A very useful summary representation of this data can be obtained via so-called oncoplots, also known as waterfall plots.

oncoplot(maf = vars, top = 10)

You might need to run the oncoplot() command in the R Console and then zoom the display to see the full plot (as it is rather large and may not appear initially in your Rmarkdown document before Knitting. Another option is to send your plot to a PNG or PDF plot device directly, for example:

# Oncoplot for our top 10 most frequently mutated genes
pdf("oncoplot_panc.pdf")
oncoplot(maf = vars, top = 10, fontSize = 12)
dev.off()
## quartz_off_screen 
##                 2

NOTE: The oncoplot() function is a wrapper around ComplexHeatmap’s OncoPrint() function and there are lots and lots of possible customization options as usual with R graphics.

NOTE: Variants annotated as Multi_Hit are those genes which are mutated more than once in the same sample.

Oncostrip

We can visualize any set of genes using the oncostrip() function, which draws mutations in each sample similar to the graphic on the NCI-GDC web portal. Note that oncostrip() can be used to draw any number of genes using the input top or genes arguments

oncostrip(maf=vars, genes=c("KRAS", "TP53"))

Another plot focusing on KRAS in our particular dataset.
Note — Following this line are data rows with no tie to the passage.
(* ===== verification/IoctlProps.v ===== *)
(** * IoctlProps: allocation and the ioctls

    What the slot allocator and the handlers of src/kbuf_ioctl.c guarantee on
    every exit, and the two places where they fall short of what the code
    means. *)

From S2P Require Import Prelude Kernel Uapi Device Alloc Ring RingFacts RingSpec Samples RingProps Ioctl.
#[local] Open Scope Z_scope.

(** A kernel with an empty failure plan, and one that already lent out the
    sample device's memory and node. *)
Definition kernel0 : simkernel := SimKernel ∅ [] ∅.

Definition kernel_demo (plan : list Z) : simkernel :=
  SimKernel (<[7 := RkNode]> (ledger_add RkMem [10; 11; 12] ∅)) plan ∅.

Definition node_dev (d : kbuf_dev) : kbuf_dev := d <| dev_node := 7 |>.

Lemma node_demo_ok : dev_ok (node_dev demo_dev).
Proof. sample_ok. Qed.

Lemma snapshot_in_range d : dev_ok d -> kbuf_stats_in_range (stats_snapshot d).
Proof.
  intros Hok. pose proof Hok as ([Hn Hb _] & _ & [Hp H64]). split; [exact H64 |].
  pose proof (occupancy_queue d Hok) as Ho. unfold KBUF_MAX_NUM_BUFFERS, KBUF_MAX_BUFFER_SIZE in *.
  assert (Hocc : in_u32 (kbuf_occupancy d))
    by (unfold kbuf_occupancy; destruct (mode d =? KBUF_MODE_SPSC); apply u32_range).
  repeat first [apply List.Forall_nil | apply List.Forall_cons]; cbn; try done; unfold in_u32; lia.
Qed.

Section props.
Context {U K : Type} {ua : UAccess U} {ual : UAccessLaws U} {kk : Kernel K} {kl : KernelLaws K}.
Implicit Types (w : iworld U K) (d : kbuf_dev).

(** [kbuf_alloc_slots] leaks nothing: when any of its allocations fails
    everything it had allocated is back, and when it succeeds the array has
    [n] empty slots of [size] bytes in memory nobody else holds, and
    [kbuf_free_slots] on it restores the ledger exactly. *)
Theorem alloc_free_balanced n size (k : K) :
  0 <= n -> 0 <= size ->
  match kbuf_alloc_slots n size k with
  | (None, k') => k_held k' = k_held k
  | (Some sa, k') =>
    Z.of_nat (length (sa_slots sa)) = n /\ Forall (slot_ok size) (sa_slots sa) /\
    fresh_batch (array_ptrs sa) (k_held k) /\
    exists k'', kbuf_free_slots (Some sa) n k' = Done k'' /\ k_held k'' = k_held k
  end.
Proof.
  intros Hn Hs. pose proof (kbuf_alloc_slots_spec n size k Hn Hs) as Ha.
  destruct (kbuf_alloc_slots n size k) as [[sa |] k']; [| by destruct Ha].
  destruct Ha as (Hl & Hall & Hf & Hh & _). split_and!; [done | done | done |].
  destruct (kbuf_free_slots_spec sa n k') as (k'' & Hrun & Hh2 & _); [done | |].
  { rewrite Hh. apply held_batch_add, Hf. }
  exists k''. split; [done |]. rewrite Hh2, Hh. by apply ledger_del_add.
Qed.

(** C24: [kbuf_ioc_resize] always returns.  It takes effect only on an empty
    ring, then with the requested geometry, both index representations cleared
    and the old array's memory returned, the writers woken once; every other
    exit reports its cause and leaves device, user memory and ledger as they
    were. *)
Theorem resize_exits w arg :
  healthy w -> exists r w', kbuf_ioc_resize arg w = Done (r, w') /\ resize_exit w arg r w'.
Proof. apply kbuf_ioc_resize_exits. Qed.

(** C25: [kbuf_ioc_smode] refuses what is not a mode, refuses a ring with
    messages in it and a slot count SPSC cannot mask, and otherwise switches an
    empty ring to an empty ring; no exit but success changes the device. *)
Theorem smode_exits w arg :
  dev_ok (i_dev w) ->
  exists r d', kbuf_ioc_smode arg w = Done (r, IWorld d' (i_user w) (i_kern w) (i_woken w)) /\
    dev_ok d' /\ dev_queue d' = dev_queue (i_dev w) /\ (r <> 0 -> d' = i_dev w) /\
    (r = 0 <-> exists m, get_user (i_user w) arg = Some m /\ mode d' = m /\
               (m = KBUF_MODE_BLOCKING \/
                m = KBUF_MODE_SPSC /\ is_power_of_2 (num_buffers (i_dev w)) = true) /\
               dev_queue (i_dev w) = []).
Proof.
  intros Hok. unfold kbuf_ioc_smode. destruct w as [d u k n]. cbn [i_dev i_user i_kern i_woken] in *.
  destruct (get_user u arg) as [m |]; cbn [negb].
  2: { exists (- EFAULT), d. split_and!; try done. split; [done |]. by intros (m & ? & _). }
  destruct (Z.eqb_spec m KBUF_MODE_BLOCKING) as [Hb | Hb], (Z.eqb_spec m KBUF_MODE_SPSC) as [Hs | Hs];
    cbn [negb andb].
  4: { exists (- EINVAL), d. split_and!; try done. split; [done |].
       intros (m' & [= <-] & _ & [? | [? _]] & _); done. }
  all: pose proof (smode_locked_ok m d Hok ltac:(tauto)) as H;
    destruct (smode_locked m d) as [r d']; destruct H as (Hok' & Hq & Hr & Hmode & Hsame);
    exists r, d'; split_and!; try done.
  all: split; [intros Hr0; pose proof (proj1 Hr Hr0) as [Hq0 Hp]; exists m; split_and!; auto; tauto |].
  all: intros (m' & [= <-] & _ & Hc & Hq0); apply Hr; split;
    [done | intros Hsp; destruct Hc as [Hbl | [_ ?]]; [rewrite Hsp in Hbl |]; done].
Qed.

(** C34: what [KBUF_IOCGSTATS] leaves in the caller's memory decodes, through
    the layout of struct kbuf_stats, to the device's counters, each in its own
    field, its geometry, the number of messages queued and the peak. *)
Theorem getstats_roundtrip w arg w' :
  dev_ok (i_dev w) -> kbuf_ioc_getstats arg w = Done (0, w') ->
  i_dev w' = i_dev w /\
  exists bs, user_bytes (i_user w') arg sizeof_kbuf_stats = Some bs /\
    kbuf_stats_of_bytes bs =
      {| st_bytes_produced := bytes_produced (i_dev w); st_bytes_consumed := bytes_consumed (i_dev w);
         st_msgs_produced := msgs_produced (i_dev w); st_msgs_consumed := msgs_consumed (i_dev w);
         st_read_sleeps := read_sleeps (i_dev w); st_write_sleeps := write_sleeps (i_dev w);
         st_num_buffers := num_buffers (i_dev w); st_buffer_size := buffer_size (i_dev w);
         st_cur_count := Z.of_nat (length (dev_queue (i_dev w))); st_peak_count := peak_count (i_dev w) |}.
Proof.
  intros Hok. unfold kbuf_ioc_getstats.
  destruct (copy_to_user _ _ _) as [u' missed] eqn:Hcopy.
  destruct (Z.eqb_spec missed 0) as [-> | Hm]; [| by intros [=]].
  intros [= <-]. split; [done |]. apply ctu_done in Hcopy.
  rewrite length_bytes_of_kbuf_stats in Hcopy. eexists. split; [exact Hcopy |].
  rewrite kbuf_stats_layout by (by apply snapshot_in_range). unfold stats_snapshot.
  by rewrite (occupancy_queue _ Hok).
Qed.
End props.

(** ** Concrete runs *)

(** Three slots of four bytes; the third buffer allocation fails. *)
Lemma alloc_free_balanced_witness :
  exists k', kbuf_alloc_slots 3 4 (SimKernel ∅ [0; 0; 0; - ENOMEM] ∅) = (None, k') /\
             k_held k' = ∅ /\
  exists sa k1 k2, kbuf_alloc_slots 3 4 kernel0 = (Some sa, k1) /\
                   kbuf_free_slots (Some sa) 3 k1 = Done k2 /\ k_held k2 = ∅.
Proof.
  pose proof (alloc_free_balanced 3 4 (SimKernel ∅ [0; 0; 0; - ENOMEM] ∅) ltac:(lia) ltac:(lia)) as H1.
  pose proof (alloc_free_balanced 3 4 kernel0 ltac:(lia) ltac:(lia)) as H2.
  destruct (kbuf_alloc_slots 3 4 (SimKernel ∅ [0; 0; 0; - ENOMEM] ∅)) as [[sa |] k'] eqn:E1;
    [by vm_compute in E1 |].
  destruct (kbuf_alloc_slots 3 4 kernel0) as [[sa |] k1] eqn:E2; [| by vm_compute in E2].
  exists k'. split; [done |]. split; [exact H1 |].
  destruct H2 as (_ & _ & _ & k2 & Hf & Hk). by exists sa, k1, k2.
Defined.

(** A user page holding the request "2 slots of 3 bytes" and some room. *)
Definition resize_user : simuser :=
  sim_put ∅ 0 (le_encode 4 2 ++ le_encode 4 3 ++ replicate 64 x00).

Definition demo_world (plan : list Z) : iworld simuser simkernel :=
  IWorld (node_dev demo_dev) resize_user (kernel_demo plan) 0.

Lemma demo_world_healthy plan : healthy (demo_world plan).
Proof.
  split; [exact node_demo_ok |]. split; [| by vm_compute].
  exists (SlotArray 10 [demo_slot 11 [x00; x00; x00; x00] 0; demo_slot 12 [x00; x00; x00; x00] 0]).
  split; [done |]. split.
  - apply (bool_decide_unpack _). by vm_compute.
  - intros p Hp. apply elem_of_cons in Hp as [-> | Hp]; [by vm_compute |].
    apply elem_of_cons in Hp as [-> | Hp]; [by vm_compute |].
    apply elem_of_cons in Hp as [-> | Hp]; [by vm_compute |].
    by apply elem_of_nil in Hp.
Qed.

(** The same request succeeds, or is refused for want of memory. *)
Lemma resize_exits_witness :
  (exists r w', kbuf_ioc_resize 0 (demo_world []) = Done (r, w') /\
                resize_exit (demo_world []) 0 r w' /\ r = 0) /\
  (exists r w', kbuf_ioc_resize 0 (demo_world [0; - ENOMEM]) = Done (r, w') /\
                resize_exit (demo_world [0; - ENOMEM]) 0 r w' /\ r = - ENOMEM).
Proof.
  split;
    [destruct (resize_exits (demo_world []) 0 (demo_world_healthy [])) as (r & w' & Hrun & He)
    | destruct (resize_exits (demo_world [0; - ENOMEM]) 0 (demo_world_healthy _))
        as (r & w' & Hrun & He)];
    exists r, w'; (split; [exact Hrun |]); (split; [exact He |]);
    apply (ret_of_done _ r w' _ Hrun); by vm_compute.
Defined.

(** The word at address 8 is 0: switch to blocking mode succeeds. *)
Lemma smode_exits_witness :
  exists d', kbuf_ioc_smode 8 (demo_world [])
             = Done (0, IWorld d' resize_user (kernel_demo []) 0) /\
             dev_ok d' /\ mode d' = KBUF_MODE_BLOCKING.
Proof.
  destruct (smode_exits (demo_world []) 8 node_demo_ok) as (r & d' & Hrun & Hok & _ & _ & Hr).
  assert (r = 0) as -> by (apply (ret_of_done _ r _ _ Hrun); by vm_compute).
  exists d'. split; [exact Hrun |]. split; [exact Hok |].
  destruct (proj1 Hr eq_refl) as (m & Hg & Hm & _). rewrite Hm. vm_compute in Hg. by injection Hg as <-.
Defined.

Lemma getstats_roundtrip_witness :
  exists w' bs, kbuf_ioc_getstats 0 (IWorld spsc_dev resize_user kernel0 0) = Done (0, w') /\
    user_bytes (i_user w') 0 sizeof_kbuf_stats = Some bs /\
    st_cur_count (kbuf_stats_of_bytes bs) = 1.
Proof.
  destruct (kbuf_ioc_getstats 0 (IWorld spsc_dev resize_user kernel0 0)) as [[r w'] | why] eqn:E;
    [| by vm_compute in E].
  assert (r = 0) as -> by (apply (ret_of_done _ r w' _ E); by vm_compute).
  destruct (getstats_roundtrip (IWorld spsc_dev resize_user kernel0 0) 0 w' spsc_dev_ok E)
    as (_ & bs & Hb & Hc).
  exists w', bs. split; [reflexivity |]. split; [exact Hb |]. rewrite Hc. by vm_compute.
Defined.

(** ** Where the code falls short *)

(** [KBUF_IOCRESET] means to restart the high-water mark from the current
    depth, but reads [dev->count], which SPSC mode leaves at zero: with a message
    queued the mark becomes 0, below the depth. *)
Theorem reset_peak_spsc d :
  dev_ok d -> mode d = KBUF_MODE_SPSC -> dev_queue d <> [] ->
  peak_count (reset_counters d) = 0 /\
  peak_count (reset_counters d) < kbuf_occupancy (reset_counters d).
Proof.
  intros Hok Hm Hq. pose proof Hok as (_ & Hr & _). apply ring_ok_spsc in Hr as (_ & _ & _ & Hc); [| done].
  assert (Hp : peak_count (reset_counters d) = 0) by (cbn; by rewrite Hc).
  split; [done |]. rewrite Hp. destruct (reset_counters_ok d Hok) as [Hok' Hq'].
  rewrite (occupancy_queue _ Hok'), Hq'. destruct (dev_queue d); [done |]. simpl. lia.
Qed.

Lemma reset_peak_spsc_witness :
  peak_count (reset_counters spsc_dev) = 0 /\
  peak_count (reset_counters spsc_dev) < kbuf_occupancy (reset_counters spsc_dev).
Proof. apply reset_peak_spsc; [exact spsc_dev_ok | reflexivity | by vm_compute]. Defined.

(** Three one-byte slots, freshly allocated. *)
Definition three_slots : slot_array :=
  SlotArray 20 [demo_slot 21 [x00] 0; demo_slot 22 [x00] 0; demo_slot 23 [x00] 0].

(** The device after a resize to three slots whose checks ran in blocking mode
    and whose locked section runs after another caller switched to SPSC. *)
Definition raced_dev : option kbuf_dev :=
  if resize_invalid (KbufResize 3 1) (mode demo_dev) then None
  else resize_swap three_slots (KbufResize 3 1) (smode_locked KBUF_MODE_SPSC demo_dev).2.

(** [kbuf_ioc_resize] checks mode against slot count before it takes the
    lock, so a mode switch in between yields an SPSC ring of three slots.  Its
    mask then maps two indices to one slot: two writes are accepted and the
    first read returns the bytes of the second. *)
Theorem resize_smode_race :
  exists d w, raced_dev = Some d /\
    mode d = KBUF_MODE_SPSC /\ is_power_of_2 (num_buffers d) = false /\
    ring_ops spsc_ring [RWrite 100 1; RWrite 101 1; RRead 105 1] (RWorld d demo_user [])
    = Done ([1; 1; 1], w) /\
    user_bytes (w_user w) 100 2 = Some [x61; x62] /\ user_bytes (w_user w) 105 1 = Some [x62].
Proof.
  eexists _, _. split; [by vm_compute |]. split; [done |]. split; [by vm_compute |].
  split; [by vm_compute |]. by vm_compute.
Qed.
lollipopPlot(vars, gene='KRAS')
##    HGNC refseq.ID protein.ID aa.length
## 1: KRAS NM_004985  NP_004976       188
## 2: KRAS NM_033360  NP_203524       189

Q11. Adapt the code above to produce a lollipop plot for p53 (i.e. the ‘TP53’ gene)?

Your p53 plot should look like this:

##    HGNC    refseq.ID   protein.ID aa.length
## 1: TP53    NM_000546    NP_000537       393
## 2: TP53 NM_001126112 NP_001119584       393
## 3: TP53 NM_001126118 NP_001119590       354
## 4: TP53 NM_001126115 NP_001119587       261
## 5: TP53 NM_001126113 NP_001119585       346
## 6: TP53 NM_001126117 NP_001119589       214
## 7: TP53 NM_001126114 NP_001119586       341
## 8: TP53 NM_001126116 NP_001119588       209

Summary

Additional functionality is available for each of the GenomicDataCommons, TCGAbiolinks and maftools packages not to mention the 100’s of other bioinformatics R packages that can now work with this type of data in both exploratory and targeted analysis modes.

The purpose of this hands-on session was to highlight how one can leverage three such packages to quickly gain insight into rapidly expanding public cancer genomics data-sets. Hopefully this will inspire your further exploration of these and other bioinformatics R packages.